RTX's next dividend payment will be ø2.50 per share, on the back of last year when the company paid a total of ø2.50 to shareholders. Based on the last year's worth of payments, RTX has a trailing yield of 1.2% on the current stock price of DKK214. If you buy this business for its dividend, you should have an idea of whether RTX's dividend is reliable and sustainable. That's why we should always check whether the dividend payments appear sustainable, and if the company is growing.

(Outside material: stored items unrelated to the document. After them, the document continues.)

(** * pajarori.pwn: terminal selection and launch dispatch

    A shallow embedding of [src/lib/python/src/pajarori/pwn.py].  The module
    is a thin layer over an exploitation library: [get_terminal] walks a
    static priority list of terminal programs, [ELF] loads a binary and tags
    it as the current one, [start] picks one of three launch primitives.

    The library itself is not part of the module.  It appears here as an
    interface ([PwnLib]) whose primitives act on a world of their own and
    either return a handle or raise. *)

From Stdlib Require Import ZArith.
From stdpp Require Import gmap strings list fin_maps.

Local Open Scope string_scope.

(** ** Python values and truthiness *)

(** The values that reach a truth test in the module: the result of
    [os.environ.get], of [shutil.which(..) is not None], and whatever a
    caller passes as the [gdbscript] keyword. *)
Inductive PyVal : Type :=
  | VNone
  | VBool (b : bool)
  | VInt (z : Z)
  | VStr (s : string).

Definition truthy (v : PyVal) : bool :=
  match v with
  | VNone => false
  | VBool b => b
  | VInt z => negb (Z.eqb z 0)
  | VStr s => negb (String.eqb s "")
  end.

(** [a and b]: the left operand when it is falsy, the right one otherwise. *)
Definition py_and (a b : PyVal) : PyVal :=
  if truthy a then b else a.

(** Truth value of a list: non-empty. *)
Definition truthy_list {A} (l : list A) : bool :=
  match l with
  | [] => false
  | _ :: _ => true
  end.

(** [d.get(k)] on a dict of values: [None] when the key is absent. *)
Definition dict_get (d : gmap string PyVal) (k : string) : PyVal :=
  default VNone (d !! k).

(** ** The process the script runs in *)

(** Modelled from the spec: the flags [args.GDB] and [args.REMOTE] are parsed
    and owned by the exploitation library; section 6 describes them as a
    boolean "attach debugger" flag and a boolean "use remote target" flag. *)
Record Args : Type := {
  GDB : bool;
  REMOTE : bool
}.

Record OS : Type := {
  environ : gmap string string;      (* os.environ *)
  executables : gmap string string;  (* what shutil.which resolves, name to path *)
  argv : list string;                (* sys.argv *)
  args : Args
}.

Definition environ_get (o : OS) (k : string) : PyVal :=
  match environ o !! k with
  | Some v => VStr v
  | None => VNone
  end.

Definition shutil_which (o : OS) (bin_name : string) : option string :=
  executables o !! bin_name.

(** ** The exploitation library, as an interface *)

Class PwnLib : Type := {
  World : Type;        (* the library's own state: children, sockets, ... *)
  Elf : Type;          (* a loaded binary *)
  path : Elf -> string;
  GdbSession : Type;
  Remote : Type;
  Process : Type;
  LibError : Type;     (* whatever the library raises *)
  _ELF : string -> list PyVal -> gmap string PyVal ->
         World -> (LibError + Elf) * World;
  gdb_debug : string -> PyVal -> World -> (LibError + GdbSession) * World;
  remote : string -> string -> World -> (LibError + Remote) * World;
  process : string -> World -> (LibError + Process) * World
}.

Section Pwn.
Context {L : PwnLib}.

(** The ambient launch context: [context.terminal] and [context.binary]. *)
Record Context : Type := {
  terminal : list string;
  binary : option Elf
}.

Record State : Type := {
  context : Context;
  os : OS;
  world : World
}.

(** An exception is either raised by the interpreter while it evaluates the
    module's own code, or comes out of a library primitive. *)
Inductive Exn : Type :=
  | IndexError
  | Propagated (e : LibError).

Inductive Outcome (A : Type) : Type :=
  | Ret (a : A)
  | Raise (e : Exn).
Arguments Ret {A} a.
Arguments Raise {A} e.

Definition M (A : Type) : Type := State -> Outcome A * State.

Definition ret {A} (a : A) : M A := fun st => (Ret a, st).

Definition raise {A} (e : Exn) : M A := fun st => (Raise e, st).

Definition bind {A B} (m : M A) (k : A -> M B) : M B :=
  fun st =>
    match m st with
    | (Ret a, st') => k a st'
    | (Raise e, st') => (Raise e, st')
    end.

Notation "'let*' x ':=' m 'in' k" := (bind m (fun x => k))
  (at level 10, x name, m at level 100, k at level 200).

Definition get_context : M Context := fun st => (Ret (context st), st).

Definition get_os : M OS := fun st => (Ret (os st), st).

(** [context.terminal = t] *)
Definition set_terminal (t : list string) : M unit :=
  fun st =>
    (Ret tt,
     {| context := {| terminal := t; binary := binary (context st) |};
        os := os st; world := world st |}).

(** [context.binary = elf] *)
Definition set_binary (elf : Elf) : M unit :=
  fun st =>
    (Ret tt,
     {| context := {| terminal := terminal (context st); binary := Some elf |};
        os := os st; world := world st |}).

(** A call into the library: the primitive runs on the library's world, and
    what it raises travels on as it is. *)
Definition call {A} (prim : World -> (LibError + A) * World) : M A :=
  fun st =>
    match prim (world st) with
    | (inr a, w) => (Ret a, {| context := context st; os := os st; world := w |})
    | (inl e, w) =>
        (Raise (Propagated e), {| context := context st; os := os st; world := w |})
    end.

(** [l[i]] for a non-negative literal index. *)
Definition index (l : list string) (i : nat) : M string :=
  match l !! i with
  | Some x => ret x
  | None => raise IndexError
  end.

(** ** get_terminal *)

Definition has (o : OS) (bin_name : string) : bool :=
  match shutil_which o bin_name with
  | Some _ => true
  | None => false
  end.

(** [split_flag = "-h" if split == "horizontal" else "-v"] *)
Definition split_flag (split : string) : string :=
  if String.eqb split "horizontal" then "-h" else "-v".

(** One row of [TERMINALS]: name, command, availability predicate. *)
Definition Candidate : Type := string * list string * (OS -> PyVal).

Definition TERMINALS (split_flag : string) : list Candidate :=
  [ ("tmux", ["tmux"; "splitw"; split_flag],
       fun o => py_and (environ_get o "TMUX") (VBool (has o "tmux")));
    ("kitty", ["kitty"; "-e"], fun o => VBool (has o "kitty"));
    ("wezterm", ["wezterm"; "start"; "--"], fun o => VBool (has o "wezterm"));
    ("alacritty", ["alacritty"; "-e"], fun o => VBool (has o "alacritty"));
    ("konsole", ["konsole"; "-e"], fun o => VBool (has o "konsole"));
    ("gnome-terminal", ["gnome-terminal"; "--"],
       fun o => VBool (has o "gnome-terminal"));
    ("xfce4-terminal", ["xfce4-terminal"; "-e"],
       fun o => VBool (has o "xfce4-terminal"));
    ("terminator", ["terminator"; "-x"], fun o => VBool (has o "terminator"));
    ("xterm", ["xterm"; "-e"], fun o => VBool (has o "xterm")) ].

(** The [for _, cmd, condition in TERMINALS] loop: [Some cmd] is the early
    return, [None] is falling out of the loop. *)
Fixpoint first_available (o : OS) (ts : list Candidate) : option (list string) :=
  match ts with
  | [] => None
  | (_, cmd, condition) :: rest =>
      if truthy (condition o) then Some cmd else first_available o rest
  end.

Definition get_terminal (split : string) (force : bool) : M (list string) :=
  let* ctx := get_context in
  if truthy_list (terminal ctx) && negb force then ret (terminal ctx)
  else
    let split_flag := split_flag split in
    let* o := get_os in
    match first_available o (TERMINALS split_flag) with
    | Some cmd => ret cmd
    | None => ret ["bash"; "-lc"]
    end.

(** The module-level statement [context.terminal = get_terminal()], with the
    defaults [split="horizontal"], [force=False]. *)
Definition module_init : M unit :=
  let* t := get_terminal "horizontal" false in
  set_terminal t.

(** ** ELF and start *)

Definition ELF (path : string) (args : list PyVal) (kwargs : gmap string PyVal)
  : M Elf :=
  let* elf := call (_ELF path args kwargs) in
  let* _ := set_binary elf in
  ret elf.

(** What [start] hands back: one of the three handles. *)
Inductive Target : Type :=
  | Debugged (g : GdbSession)
  | Connected (r : Remote)
  | Spawned (p : Process).

Definition start (elf : Elf) (kwargs : gmap string PyVal) : M Target :=
  let* o := get_os in
  if GDB (args o) && truthy (dict_get kwargs "gdbscript") then
    let* g := call (gdb_debug (path elf) (dict_get kwargs "gdbscript")) in
    ret (Debugged g)
  else if REMOTE (args o) then
    let* host := index (argv o) 1 in
    let* port := index (argv o) 2 in
    let* r := call (remote host port) in
    ret (Connected r)
  else
    let* p := call (process (path elf)) in
    ret (Spawned p).

End Pwn.

Arguments Ret {L A} a.
Arguments Raise {L A} e.

(** ** Derived notions used in the statements *)

Section Notions.
Context {L : PwnLib}.

(** Name, command and predicate of a row. *)
Definition name (c : Candidate) : string := c.1.1.
Definition cmd (c : Candidate) : list string := c.1.2.
Definition condition (c : Candidate) : OS -> PyVal := c.2.

(** The generic interactive shell invocation. *)
Definition fallback : list string := ["bash"; "-lc"].

(** What the part of [get_terminal] below the cache test computes. *)
Definition recomputed (split : string) (o : OS) : list string :=
  default fallback (first_available o (TERMINALS (split_flag split))).

(** Recomputation takes place: the call is forced or nothing is cached. *)
Definition recomputes (force : bool) (st : State) : Prop :=
  force = true \/ terminal (context st) = [].

(** A multiplexer session is active: [TMUX] is set to a non-empty value. *)
Definition session_active (o : OS) : bool := truthy (environ_get o "TMUX").

(** The terminal emulators of the table, that is all rows but the first. *)
Definition emulators : list string := map name (tail (TERMINALS "-h")).

(** The state with another process environment. *)
Definition with_os (st : State) (o : OS) : State :=
  {| context := context st; os := o; world := world st |}.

Check out our latest analysis for RTX
If a company pays out more in dividends than it earned, then the dividend might become unsustainable - hardly an ideal situation. That's why it's good to see RTX paying out a modest 30% of its earnings. A useful secondary check can be to evaluate whether RTX generated enough free cash flow to afford its dividend. The good news is it paid out just 20% of its free cash flow in the last year.
It's encouraging to see that the dividend is covered by both profit and cash flow. This generally suggests the dividend is sustainable, as long as earnings don't drop precipitously.
Click here to see how much of its profit RTX paid out over the last 12 months.
Have Earnings And Dividends Been Growing?
Stocks in companies that generate sustainable earnings growth often make the best dividend prospects, as it is easier to lift the dividend when earnings are rising. If business enters a downturn and the dividend is cut, the company could see its value fall precipitously. This is why it's a relief to see RTX earnings per share are up 5.1% per annum over the last five years. The company is retaining more than half of its earnings within the business, and it has been growing earnings at a decent rate. We think this is generally an attractive combination, as dividends can grow through a combination of earnings growth and or a higher payout ratio over time.
The main way most investors will assess a company's dividend prospects is by checking the historical rate of dividend growth. Since the start of our data, six years ago, RTX has lifted its dividend by approximately 31% a year on average. It's encouraging to see the company lifting dividends while earnings are growing, suggesting at least some corporate interest in rewarding shareholders.